There are many unwritten and unspoken social expectations that exist. Most of us participate in these interactions without a second thought whether that means waiting our turn in line, making room on the sidewalk for other people to pass or simply making eye contact with people when they speak to us. If social skills are so critical to our children’s success and happiness, why don’t we teach them? According to Mr. Lavoie, the answer is simple: we don’t teach social skills because we don’t test for them. Social competence is not highly measurable. Yet almost all of our kids’ waking hours involve some sort of social contact that requires social skills. Without a degree of competence, children are left confused and without the critical friendships that they want and deserve. Our schools do not view social skills as critical, but rather supplementary to a child’s education. In reality, it is just as important that kids understand how to navigate their world and feel liked by others as it is for them to gain knowledge from the curriculum. When looking at a child’s life over time, skills trump knowledge every time.
One might wonder why kids with learning differences can’t learn social skills from their parents just by being around them, similar to the way many children learn manners from their parents. The answer is that the thinking that is required in social cognition is not something that can be mimicked. To understand the meaning behind social interactions, kids need to be able to understand that establishing and maintaining a friendship is a sequential process. Friendships do not happen instantly because kids want them to. They require a getting to know period by both parties during which each person shares some of their likes and interests. Similarly, kids say things to their peers and refrain from making other types of comments that would be offensive. How do some children know ahead of time that a comment might be offensive? Students who have social skills are able to predict how the other person might feel about a particular comment and will decide that the comment is not appropriate or would not be well received.
The question remains, how can we help kids who do not have the social cognition to understand the unspoken/unwritten expectations, who don’t know how to initiate and navigate friendships and who have difficulty inhibiting inappropriate comments?
According to Mr. Lavoie, students benefit the most from practicing skills in the real world. Specifically, he outlines a multi-step strategy that aims to take apart social interactions to determine what went wrong and then teach the right response.
The process works like this:
Step 1: Have the child explain what happened in the situation.
Step 2: Ask the child to identify what their mistake was. If they are unable to do that, tell them what the mistake was. Help the child to examine what caused the mistake.
Step 3: Evaluate how much damage was done. Was an interaction so offensive that a friendship cannot be repaired? Has a child earned a reputation that they will have a very difficult time negating? What can be done?
Step 4: Teach the child a large amount of background information that can help prevent misinterpretation of interactions. When a child refers to prior knowledge or experiences, they are more likely to correctly interpret the current interaction that they are experiencing.

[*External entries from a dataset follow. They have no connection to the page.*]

(** What one turn of the worker's event loop does to the quantities
    followed below. *)
Lemma consumer_step_facts (P : Platform) (s s' : Consumer.Sys)
    (ev : Consumer.Event) :
  Consumer.step P s ev = Some s' ->
  (Forall (Watch.well_formed P) (Consumer.trace s) ->
   Forall (Watch.well_formed P) (Consumer.trace s')) /\
  (1 <= ConsumerRun.prospects s -> 1 <= ConsumerRun.prospects s') /\
  (count Watch.is_ack (Consumer.trace s')
     <= count Watch.is_ack (Consumer.trace s)
        + (if ConsumerRun.is_resolution ev then 1 else 0) /\
   count Watch.is_ack (Consumer.trace s') + count Watch.is_nack (Consumer.trace s')
     + ConsumerRun.in_process s'
     <= count Watch.is_ack (Consumer.trace s) + count Watch.is_nack (Consumer.trace s)
        + ConsumerRun.in_process s
        + (if ConsumerRun.is_delivery ev then 1 else 0) /\
   count is_process (Consumer.trace s') + ConsumerRun.in_process s
     = count is_process (Consumer.trace s) + ConsumerRun.in_process s'
       + (if ConsumerRun.is_outcome ev then 1 else 0)) /\
  (Consumer.timers s' + (if ConsumerRun.is_timer ev then 1 else 0)
     + count Watch.is_timeout (Consumer.trace s)
     = Consumer.timers s + count Watch.is_timeout (Consumer.trace s') /\
   count is_connect (Consumer.trace s')
     = count is_connect (Consumer.trace s)
       + (if ConsumerRun.is_timer ev then 1 else 0) /\
   count is_connect (Consumer.trace s')
     + (if ConsumerRun.is_close ev then 1 else 0)
     + Consumer.in_flight s + count Watch.is_consume (Consumer.trace s)
     + count Watch.is_timeout (Consumer.trace s)
     = count is_connect (Consumer.trace s)
       + Consumer.in_flight s' + count Watch.is_consume (Consumer.trace s')
       + count Watch.is_timeout (Consumer.trace s')) /\
  (count Watch.is_consume (Consumer.trace s')
     + length (List.filter ConsumerRun.awaits_assert (Consumer.tasks s'))
     + count is_assert (Consumer.trace s)
     <= count Watch.is_consume (Consumer.trace s)
        + length (List.filter ConsumerRun.awaits_assert (Consumer.tasks s))
        + count is_assert (Consumer.trace s') /\
   count is_assert (Consumer.trace s')
     + length (List.filter ConsumerRun.awaits_create (Consumer.tasks s'))
     + count Watch.is_create (Consumer.trace s)
     <= count is_assert (Consumer.trace s)
        + length (List.filter ConsumerRun.awaits_create (Consumer.tasks s))
        + count Watch.is_create (Consumer.trace s') /\
   count Watch.is_create (Consumer.trace s')
     + length (List.filter ConsumerRun.awaits_connect (Consumer.tasks s'))
     + count is_connect (Consumer.trace s)
     <= count Watch.is_create (Consumer.trace s)
        + length (List.filter ConsumerRun.awaits_connect (Consumer.tasks s))
        + count is_connect (Consumer.trace s')).
Proof.
  intros H. consumer_step H;
    unfold ConsumerRun.prospects, ConsumerRun.in_process, Consumer.in_flight;
    repeat match goal with
    | E : ?ts !! ?i = Some ?x |- _ =>
        pose proof (filter_delete_length ConsumerRun.awaits_connect ts i x E);
        pose proof (filter_delete_length ConsumerRun.awaits_create ts i x E);
        pose proof (filter_delete_length ConsumerRun.awaits_assert ts i x E);
        pose proof (filter_delete_length ConsumerRun.closing ts i x E);
        pose proof (filter_delete_length ConsumerRun.is_message ts i x E);
        pose proof (filter_delete_length Consumer.is_attempt ts i x E);
        clear E
    | E : bool_decide (_ ∈ _) = true |- _ =>
        apply listening_nonempty in E
    | E : bool_decide (_ ∈ _) = false |- _ => clear E
    end;
    cbn in *; unfold delete in *;
    rewrite ?count_append, ?List.filter_app, ?length_app, ?Forall_app; cbn;
    repeat split; intros;
    repeat match goal with
    | E : _ /\ _ |- _ => destruct E
    end;
    first [ assumption | lia | discriminate | reflexivity
          | solve [repeat constructor; auto] ].
Qed.

(** The same over a run. *)
Lemma consumer_run_facts (P : Platform) (evs : list Consumer.Event) :
  forall s s', Consumer.run P s evs = Some s' ->
  (Forall (Watch.well_formed P) (Consumer.trace s) ->
   Forall (Watch.well_formed P) (Consumer.trace s')) /\
  (1 <= ConsumerRun.prospects s -> 1 <= ConsumerRun.prospects s') /\
  (count Watch.is_ack (Consumer.trace s')
     <= count Watch.is_ack (Consumer.trace s)
        + ConsumerRun.occurrences ConsumerRun.is_resolution evs /\
   count Watch.is_ack (Consumer.trace s') + count Watch.is_nack (Consumer.trace s')
     + ConsumerRun.in_process s'
     <= count Watch.is_ack (Consumer.trace s) + count Watch.is_nack (Consumer.trace s)
        + ConsumerRun.in_process s
        + ConsumerRun.occurrences ConsumerRun.is_delivery evs /\
   count is_process (Consumer.trace s') + ConsumerRun.in_process s
     = count is_process (Consumer.trace s) + ConsumerRun.in_process s'
       + ConsumerRun.occurrences ConsumerRun.is_outcome evs) /\
  (Consumer.timers s' + ConsumerRun.occurrences ConsumerRun.is_timer evs
     + count Watch.is_timeout (Consumer.trace s)
     = Consumer.timers s + count Watch.is_timeout (Consumer.trace s') /\
   count is_connect (Consumer.trace s')
     = count is_connect (Consumer.trace s)
       + ConsumerRun.occurrences ConsumerRun.is_timer evs /\
   count is_connect (Consumer.trace s')
     + ConsumerRun.occurrences ConsumerRun.is_close evs
     + Consumer.in_flight s + count Watch.is_consume (Consumer.trace s)
     + count Watch.is_timeout (Consumer.trace s)
     = count is_connect (Consumer.trace s)
       + Consumer.in_flight s' + count Watch.is_consume (Consumer.trace s')
       + count Watch.is_timeout (Consumer.trace s')) /\
  (count Watch.is_consume (Consumer.trace s')
     + length (List.filter ConsumerRun.awaits_assert (Consumer.tasks s'))
     + count is_assert (Consumer.trace s)
     <= count Watch.is_consume (Consumer.trace s)
        + length (List.filter ConsumerRun.awaits_assert (Consumer.tasks s))
        + count is_assert (Consumer.trace s') /\
   count is_assert (Consumer.trace s')
     + length (List.filter ConsumerRun.awaits_create (Consumer.tasks s'))
     + count Watch.is_create (Consumer.trace s)
     <= count is_assert (Consumer.trace s)
        + length (List.filter ConsumerRun.awaits_create (Consumer.tasks s))
        + count Watch.is_create (Consumer.trace s') /\
   count Watch.is_create (Consumer.trace s')
     + length (List.filter ConsumerRun.awaits_connect (Consumer.tasks s'))
     + count is_connect (Consumer.trace s)
     <= count Watch.is_create (Consumer.trace s)
        + length (List.filter ConsumerRun.awaits_connect (Consumer.tasks s))
        + count is_connect (Consumer.trace s')).
Proof.
  induction evs as [|ev evs IH]; intros s s' H.
  - cbn in H. injection H as <-. unfold ConsumerRun.occurrences.
    cbn. repeat split; try tauto; try lia.
  - cbn [Consumer.run] in H.
    destruct (Consumer.step P s ev) as [s1|] eqn:E; [|discriminate].
    destruct (consumer_step_facts P s s1 ev E)
      as (A1 & A2 & (A3 & A4 & A5) & (A6 & A7 & A8) & (A9 & A10 & A11)).
    destruct (IH s1 s' H)
      as (B1 & B2 & (B3 & B4 & B5) & (B6 & B7 & B8) & (B9 & B10 & B11)).
    unfold ConsumerRun.occurrences in *.
    rewrite !occurrences_cons.
    repeat split; try tauto; try lia.
Qed.

(** X6: in every run of the worker, whatever the capabilities at start-up,
    each call it makes has the one shape: [amqp.connect] on the configured
    URL, [assertQueue] on the task queue and durable, [consume] on the task
    queue with manual acknowledgement, [nack] of the one message and never
    to requeue it, [setTimeout] with the five-second delay; and it never
    exits the process. *)
Theorem consumer_calls_are_well_formed (P : Platform) (provider service : bool)
    (evs : list Consumer.Event) (s : Consumer.Sys) :
  Consumer.run P (Consumer.boot P provider service) evs = Some s ->
  Forall (Watch.well_formed P) (Consumer.trace s).
Proof.
  intros H. apply (consumer_run_facts P evs _ _ H).
  destruct provider, service; cbn; repeat constructor.
Qed.

Lemma consumer_calls_are_well_formed_witness :
  exists s,
    Consumer.run Demo.platform (Consumer.boot Demo.platform true true) Runs.busy
      = Some s /\
    Forall (Watch.well_formed Demo.platform) (Consumer.trace s).
Proof.
  destruct (Consumer.run Demo.platform (Consumer.boot Demo.platform true true)
              Runs.busy) as [s|] eqn:E.
  - exists s. split; [reflexivity|].
    exact (consumer_calls_are_well_formed _ _ _ _ _ E).
  - vm_compute in E. discriminate E.
Defined.

(** X7: a worker that started never comes to rest without a way back: in
    every state of every run a retry is pending, or a connection is open
    whose ['close'] will schedule one, or an attempt is waiting for
    [amqp.connect], or a [catch] block is on its way to schedule one. *)
Theorem consumer_always_has_prospects (P : Platform)
    (evs : list Consumer.Event) (s : Consumer.Sys) :
  Consumer.run P (Consumer.boot P true true) evs = Some s ->
  1 <= ConsumerRun.prospects s.
Proof.
  intros H. apply (consumer_run_facts P evs _ _ H).
  vm_compute. lia.
Qed.

Lemma consumer_always_has_prospects_witness :
  exists s,
    Consumer.run Demo.platform (Consumer.boot Demo.platform true true) Runs.busy
      = Some s /\
    1 <= ConsumerRun.prospects s.
Proof.
  destruct (Consumer.run Demo.platform (Consumer.boot Demo.platform true true)
              Runs.busy) as [s|] eqn:E.
  - exists s. split; [reflexivity|].
    exact (consumer_always_has_prospects _ _ _ E).
  - vm_compute in E. discriminate E.
Defined.

Lemma consumer_boot_quantities (P : Platform) (provider service : bool) :
  let s := Consumer.boot P provider service in
  count Watch.is_ack (Consumer.trace s) = 0 /\
  count Watch.is_nack (Consumer.trace s) = 0 /\
  count is_process (Consumer.trace s) = 0 /\
  ConsumerRun.in_process s = 0 /\
  Consumer.timers s = 0 /\
  count Watch.is_timeout (Consumer.trace s) = 0 /\
  count Watch.is_consume (Consumer.trace s) = 0 /\
  count is_assert (Consumer.trace s) = 0 /\
  count Watch.is_create (Consumer.trace s) = 0 /\
  length (List.filter ConsumerRun.awaits_assert (Consumer.tasks s)) = 0 /\
  length (List.filter ConsumerRun.awaits_create (Consumer.tasks s)) = 0 /\
  count is_connect (Consumer.trace s) = Consumer.in_flight s /\
  count is_connect (Consumer.trace s)
  = length (List.filter ConsumerRun.awaits_connect (Consumer.tasks s)) /\
  count is_connect (Consumer.trace s) = (if provider && service then 1 else 0).
Proof. destruct provider, service; vm_compute; repeat split. Qed.

(** X8: in every run of the worker, the acknowledgements made do not
    outnumber the resolutions of [processPrompt]; the acknowledgements, the
    discards and the messages still being processed together do not
    outnumber the messages delivered, so that no delivery is settled twice
    over; and every [processPrompt] call made is either still running or
    has settled. *)
Theorem consumer_settles_at_most_once (P : Platform) (provider service : bool)
    (evs : list Consumer.Event) (s : Consumer.Sys) :
  Consumer.run P (Consumer.boot P provider service) evs = Some s ->
  count Watch.is_ack (Consumer.trace s)
    <= ConsumerRun.occurrences ConsumerRun.is_resolution evs /\
  count Watch.is_ack (Consumer.trace s) + count Watch.is_nack (Consumer.trace s)
    + ConsumerRun.in_process s
    <= ConsumerRun.occurrences ConsumerRun.is_delivery evs /\
  count is_process (Consumer.trace s)
    = ConsumerRun.in_process s
      + ConsumerRun.occurrences ConsumerRun.is_outcome evs.
Proof.
  intros H.
  destruct (consumer_run_facts P evs _ _ H) as (_ & _ & (A3 & A4 & A5) & _).
  destruct (consumer_boot_quantities P provider service)
    as (Q1 & Q2 & Q3 & Q4 & _).
  cbv zeta in *. rewrite Q1 in A3, A4. rewrite Q2, Q4 in A4. rewrite Q3, Q4 in A5.
  repeat split; lia.
Qed.

Lemma consumer_settles_at_most_once_witness :
  exists s,
    Consumer.run Demo.platform (Consumer.boot Demo.platform true true) Runs.busy
      = Some s /\
    count Watch.is_ack (Consumer.trace s) = 1 /\
    count Watch.is_nack (Consumer.trace s) = 2 /\
    count Watch.is_ack (Consumer.trace s) + count Watch.is_nack (Consumer.trace s)
    + ConsumerRun.in_process s
    <= ConsumerRun.occurrences ConsumerRun.is_delivery Runs.busy.
Proof.
  destruct (Consumer.run Demo.platform (Consumer.boot Demo.platform true true)
              Runs.busy) as [s|] eqn:E.
  - exists s. split; [reflexivity|].
    split; [vm_compute in E; injection E as <-; reflexivity|].
    split; [vm_compute in E; injection E as <-; reflexivity|].
    exact (proj1 (proj2 (consumer_settles_at_most_once _ _ _ _ _ E))).
  - vm_compute in E. discriminate E.
Defined.

(** X9: the worker connects at start-up and when a retry timer fires, and at
    no other time; every retry scheduled is pending or has fired; and every
    attempt made is still running, or ended in a subscription, or ended in
    one scheduled retry, the ['close'] of a connection scheduling one more
    each time. *)
Theorem consumer_attempts_end_in_subscription_or_retry (P : Platform)
    (provider service : bool) (evs : list Consumer.Event) (s : Consumer.Sys) :
  Consumer.run P (Consumer.boot P provider service) evs = Some s ->
  count is_connect (Consumer.trace s)
    = (if provider && service then 1 else 0)
      + ConsumerRun.occurrences ConsumerRun.is_timer evs /\
  Consumer.timers s + ConsumerRun.occurrences ConsumerRun.is_timer evs
    = count Watch.is_timeout (Consumer.trace s) /\
  count is_connect (Consumer.trace s)
    + ConsumerRun.occurrences ConsumerRun.is_close evs
    = Consumer.in_flight s + count Watch.is_consume (Consumer.trace s)
      + count Watch.is_timeout (Consumer.trace s).
Proof.
  intros H.
  destruct (consumer_run_facts P evs _ _ H) as (_ & _ & _ & (A6 & A7 & A8) & _).
  destruct (consumer_boot_quantities P provider service)
    as (_ & _ & _ & _ & Q5 & Q6 & Q7 & _ & _ & _ & _ & Q12 & _ & Q14).
  cbv zeta in *. rewrite Q5, Q6 in A6. rewrite Q14 in A7.
  rewrite Q6, Q7, <- Q12 in A8.
  repeat split; lia.
Qed.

Step 5: Have a child practice these skills in real interactions as part of their homework. Practice will help a child gain confidence and get better at developing these skills.
Finally, parents are encouraged to use every opportunity to teach their children background information and to have their children practice their social skills in real interactions. Teaching our children social skills needs to become a priority in schools and at home. For students with learning differences, having social skills can mean the difference between a lonely childhood and happy one. Parents who take the time to understand their child’s social functioning and to help them acquire critical social skills are giving their child a gift for life.